Data items

(* ===== verification/Token.v ===== *)
(** API tokens: [src/src/security/token.go].

    SHA-256 is the class [Digest] (lowercase hexadecimal); [draws] are the numbers
    below 62 that [rand.Int] answers, one per character. *)
From stdpp Require Import prelude strings list.
From Stdlib Require Import ZArith Lia Ascii.
From S2P Require Import Prelude Errors.

Class Digest := { sha256hex : string → string }.

Definition PrefixAdmin : string := "adm_".
Definition PrefixUser : string := "usr_".
Definition PrefixOrg : string := "org_".
Definition PrefixAdminAgent : string := "adm_agt_".
Definition PrefixUserAgent : string := "usr_agt_".
Definition PrefixOrgAgent : string := "org_agt_".

Definition TokenRandomLen : nat := 32.
Definition TokenDisplayLen : nat := 8.

Definition tokenAlphabet : string := "abcdefghijklmnopqrstuvwxyzABCDEFGHIJKLMNOPQRSTUVWXYZ0123456789".

Definition ErrUnknownTokenPrefix : error := Plain "security: unknown token prefix".
Definition ErrInvalidTokenFormat : error := Plain "security: invalid token format".

Definition TokenPrefixes : list string :=
  [PrefixAdminAgent; PrefixUserAgent; PrefixOrgAgent; PrefixAdmin; PrefixUser; PrefixOrg].

Definition IsValidTokenPrefix (prefix : string) : bool := existsb (λ p, p =s prefix) TokenPrefixes.

Definition alnum (c : ascii) : bool :=
  let n := Z.of_N (N_of_ascii c) in
  ((48 <=? n) && (n <=? 57)) || ((97 <=? n) && (n <=? 122)) || ((65 <=? n) && (n <=? 90)).

Fixpoint all_alnum (s : string) : bool :=
  match s with EmptyString => true | String c s => alnum c && all_alnum s end.

Definition isAlphanumeric (s : string) : bool := all_alnum s && (0 <? slen s).

Definition alphabetChar (idx : Z) : ascii := default "a"%char (String.get (Z.to_nat idx) tokenAlphabet).

Fixpoint randomChars (draws : nat → Z) (i n : nat) : string :=
  match n with O => EmptyString | S n => String (alphabetChar (draws i)) (randomChars draws (S i) n) end.

Definition randomAlphanumeric (draws : nat → Z) (n : Z) : Res string :=
  if n <=? 0 then Err (Plain ("security: token length must be positive, got " +:+ itoa n))
  else Ok (randomChars draws 0 (Z.to_nat n)).

Section tokens.
Context `{!Digest}.

Definition HashToken (plaintext : string) : string := sha256hex plaintext.

Definition GenerateToken (draws : nat → Z) (prefix : string) : Res (string * string) :=
  if negb (IsValidTokenPrefix prefix) then Err ErrUnknownTokenPrefix else
  match randomAlphanumeric draws (Z.of_nat TokenRandomLen) with
  | Err e => Err e
  | Ok body => let plaintext := prefix +:+ body in Ok (plaintext, HashToken plaintext)
  end.

(** The digests of both sides are compared. *)
Definition ConstantTimeEqualString (a b : string) : bool := sha256hex a =s sha256hex b.
End tokens.

Definition TokenDisplayPrefix (plaintext : string) : string :=
  if slen plaintext <=? Z.of_nat TokenDisplayLen then plaintext
  else String.substring 0 TokenDisplayLen plaintext.

(** [strings.TrimPrefix] of a prefix that is there. *)
Definition without_prefix (p s : string) : string :=
  String.substring (String.length p) (String.length s - String.length p) s.

Fixpoint parseLoop (prefixes : list string) (plaintext : string) : Res (string * string) :=
  match prefixes with
  | [] => Err ErrUnknownTokenPrefix
  | p :: rest =>
      if negb (HasPrefix plaintext p) then parseLoop rest plaintext else
      let body := without_prefix p plaintext in
      if negb (slen body =? Z.of_nat TokenRandomLen) || negb (isAlphanumeric body)
      then Err ErrInvalidTokenFormat
      else Ok (p, body)
  end.

Definition ParseToken (plaintext : string) : Res (string * string) := parseLoop TokenPrefixes plaintext.

(** * Properties *)

Lemma HasPrefix_app p s : HasPrefix (p +:+ s) p = true.
Proof.
  unfold HasPrefix. induction p as [| c p IH]; [by destruct s |].
  rewrite string_app_cons. cbn. by destruct (ascii_dec c c).
Qed.

Lemma HasPrefix_spec s p : HasPrefix s p = true → ∃ t, s = p +:+ t.
Proof.
  revert s. induction p as [| c p IH]; intros s Hp; [by exists s |].
  destruct s as [| d s]; [done |]. cbn in Hp. destruct (ascii_dec c d) as [-> |]; [| done].
  destruct (IH s Hp) as [t ->]. by exists t.
Qed.

Lemma substring_all s : String.substring 0 (String.length s) s = s.
Proof. induction s as [| c s IH]; cbn; [done | by rewrite IH]. Qed.

Lemma without_prefix_app p s : without_prefix p (p +:+ s) = s.
Proof.
  unfold without_prefix. induction p as [| c p IH]; [rewrite string_app_nil; cbn; rewrite Nat.sub_0_r; apply substring_all |].
  rewrite string_app_cons. cbn. exact IH.
Qed.

Lemma alphabetChar_alnum i : alnum (alphabetChar i) = true.
Proof.
  unfold alphabetChar. assert (∀ k, alnum (default "a"%char (String.get k tokenAlphabet)) = true) as Hk; [| done].
  intros k. destruct (decide (k < 62)%nat) as [Hlt | Hge].
  - do 62 (destruct k as [| k]; [done |]). lia.
  - assert (String.get k tokenAlphabet = None) as ->; [| done].
    do 62 (destruct k as [| k]; [lia |]). done.
Qed.

Lemma randomChars_spec draws i n :
  String.length (randomChars draws i n) = n ∧ all_alnum (randomChars draws i n) = true.
Proof.
  revert i. induction n as [| n IH]; intros i; [done |]. destruct (IH (S i)) as [E1 E2].
  cbn [randomChars String.length all_alnum]. by rewrite E1, E2, alphabetChar_alnum.
Qed.

(** A body has no underscore, so it never completes a longer prefix. *)
Lemma no_underscore p s b : all_alnum b = true → b = p +:+ s → all_alnum p = true.
Proof.
  revert b. induction p as [| c p IH]; intros b Hb ->; [done |]. rewrite string_app_cons in Hb. cbn in *.
  apply andb_prop in Hb as [-> Hb]. by eapply IH.
Qed.

Lemma parse_prefix p b : IsValidTokenPrefix p = true → String.length b = TokenRandomLen →
  all_alnum b = true → ParseToken (p +:+ b) = Ok (p, b).
Proof.
  intros Hp Hl Hb.
  assert (∀ rest, parseLoop (p :: rest) (p +:+ b) = Ok (p, b)) as Hhit.
  { intros rest. cbn. rewrite HasPrefix_app, without_prefix_app. cbn.
    unfold isAlphanumeric, slen. by rewrite Hb, Hl. }
  assert (∀ pre, all_alnum pre = false → HasPrefix b pre = false) as Hno.
  { intros pre Hpre. destruct (HasPrefix b pre) eqn:E; [| done].
    apply HasPrefix_spec in E as [t E]. pose proof (no_underscore _ _ _ Hb E). congruence. }
  unfold IsValidTokenPrefix in Hp. apply existsb_exists in Hp as (q & Hq & <-%seqb_eq).
  unfold ParseToken. repeat destruct Hq as [<- | Hq]; [.. | done].
  all: unfold TokenPrefixes; try apply Hhit.
  all: repeat match goal with
       | |- parseLoop (?x :: _) (?x +:+ _) = _ => apply Hhit
       | |- parseLoop (?x :: ?r) ?t = _ =>
           change (parseLoop (x :: r) t) with (if negb (HasPrefix t x) then parseLoop r t else
             let body := without_prefix x t in
             if negb (slen body =? Z.of_nat TokenRandomLen) || negb (isAlphanumeric body)
             then Err ErrInvalidTokenFormat else Ok (x, body));
           replace (HasPrefix t x) with false by (first [done | symmetry; exact (Hno "agt_" eq_refl)]);
           cbn [negb]
       end.
Qed.

(** A token parses to its prefix and a body of 32 letters and digits, and is their
    concatenation. *)
Lemma ParseToken_shape t p b : ParseToken t = Ok (p, b) →
  t = p +:+ b ∧ p ∈ TokenPrefixes ∧ String.length b = TokenRandomLen ∧ all_alnum b = true.
Proof.
  unfold ParseToken.
  assert (∀ l', l' ⊆ TokenPrefixes → parseLoop l' t = Ok (p, b) →
    t = p +:+ b ∧ p ∈ TokenPrefixes ∧ String.length b = TokenRandomLen ∧ all_alnum b = true) as Hgen; [| by apply Hgen].
  induction l' as [| q l' IH]; intros Hsub; cbn; [done |].
  destruct (HasPrefix t q) eqn:E; cbn; [| apply IH; set_solver].
  apply HasPrefix_spec in E as [u ->]. rewrite without_prefix_app. unfold isAlphanumeric.
  destruct (slen u =? Z.of_nat TokenRandomLen) eqn:E1; [| done].
  destruct (all_alnum u) eqn:E2; [| done]. cbn. destruct (0 <? slen u); [| done]. intros [= <- <-].
  repeat split; [set_solver | unfold slen in E1; lia | done].
Qed.

(** A generated token parses to the prefix it was generated for, whatever the
    random numbers, for each of the six prefixes (two of which begin alike), and
    its stored hash is the one looked up when the token is presented. *)
Theorem GenerateToken_ParseToken `{!Digest} draws prefix :
  IsValidTokenPrefix prefix = true →
  ∃ body, GenerateToken draws prefix = Ok (prefix +:+ body, HashToken (prefix +:+ body)) ∧
    ParseToken (prefix +:+ body) = Ok (prefix, body).
Proof.
  intros Hp. unfold GenerateToken, randomAlphanumeric. rewrite Hp. cbn [negb].
  destruct (randomChars_spec draws 0 TokenRandomLen) as [Hl Hb].
  eexists. split; [reflexivity |]. by apply parse_prefix.
Qed.

#[local] Instance plainDigest : Digest := {| sha256hex := λ s, s |}.

Lemma GenerateToken_ParseToken_witness :
  ∃ body, GenerateToken (λ i, Z.of_nat i) "adm_" = Ok ("adm_" +:+ body, HashToken ("adm_" +:+ body)) ∧
    ParseToken ("adm_" +:+ body) = Ok ("adm_", body).
Proof. by apply (GenerateToken_ParseToken (λ i, Z.of_nat i) "adm_"). Defined.

(** Neither a short body nor an unknown prefix. *)
Example malformed_tokens :
  ParseToken "adm_agt_short" = Err ErrInvalidTokenFormat ∧
  ParseToken "bot_aaaaaaaaaaaaaaaaaaaaaaaaaaaaaaaa" = Err ErrUnknownTokenPrefix.
Proof. split; reflexivity. Qed.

_EXERCISE DIRECTIONS_
The lines to return are those with the string "PrefixUserAgent" in them; copy each from the entries above.

_ANSWER BOX_
Definition PrefixUserAgent : string := "usr_agt_".
  [PrefixAdminAgent; PrefixUserAgent; PrefixOrgAgent; PrefixAdmin; PrefixUser; PrefixOrg].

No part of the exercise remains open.